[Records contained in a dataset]
======
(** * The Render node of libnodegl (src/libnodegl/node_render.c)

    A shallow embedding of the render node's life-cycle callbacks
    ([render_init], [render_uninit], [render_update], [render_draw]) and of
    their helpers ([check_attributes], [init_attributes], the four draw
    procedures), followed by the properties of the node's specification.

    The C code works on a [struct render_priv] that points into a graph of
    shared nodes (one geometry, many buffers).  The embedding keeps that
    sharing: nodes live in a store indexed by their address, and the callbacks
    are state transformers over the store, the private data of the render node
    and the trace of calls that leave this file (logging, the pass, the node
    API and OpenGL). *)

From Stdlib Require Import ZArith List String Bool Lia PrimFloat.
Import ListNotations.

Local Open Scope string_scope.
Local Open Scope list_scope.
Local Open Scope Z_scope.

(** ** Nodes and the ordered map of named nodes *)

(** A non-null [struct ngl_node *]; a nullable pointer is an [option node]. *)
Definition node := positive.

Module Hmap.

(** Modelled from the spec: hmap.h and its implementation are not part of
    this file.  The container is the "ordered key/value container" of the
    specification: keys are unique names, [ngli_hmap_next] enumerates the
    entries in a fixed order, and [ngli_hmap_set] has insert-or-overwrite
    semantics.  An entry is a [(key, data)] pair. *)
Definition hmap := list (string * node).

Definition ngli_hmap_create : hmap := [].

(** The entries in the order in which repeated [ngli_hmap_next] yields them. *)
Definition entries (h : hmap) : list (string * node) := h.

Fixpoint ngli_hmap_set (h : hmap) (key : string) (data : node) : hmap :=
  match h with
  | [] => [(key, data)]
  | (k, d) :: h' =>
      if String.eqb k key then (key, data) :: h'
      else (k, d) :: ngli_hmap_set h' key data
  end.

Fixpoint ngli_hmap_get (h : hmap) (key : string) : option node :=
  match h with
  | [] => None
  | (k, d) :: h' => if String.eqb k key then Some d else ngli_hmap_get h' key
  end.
======
== Your goal ==
From the records above, copy each line in which the string "store" occurs.

== Result below ==
    sharing: nodes live in a store indexed by their address, and the callbacks
    are state transformers over the store, the private data of the render node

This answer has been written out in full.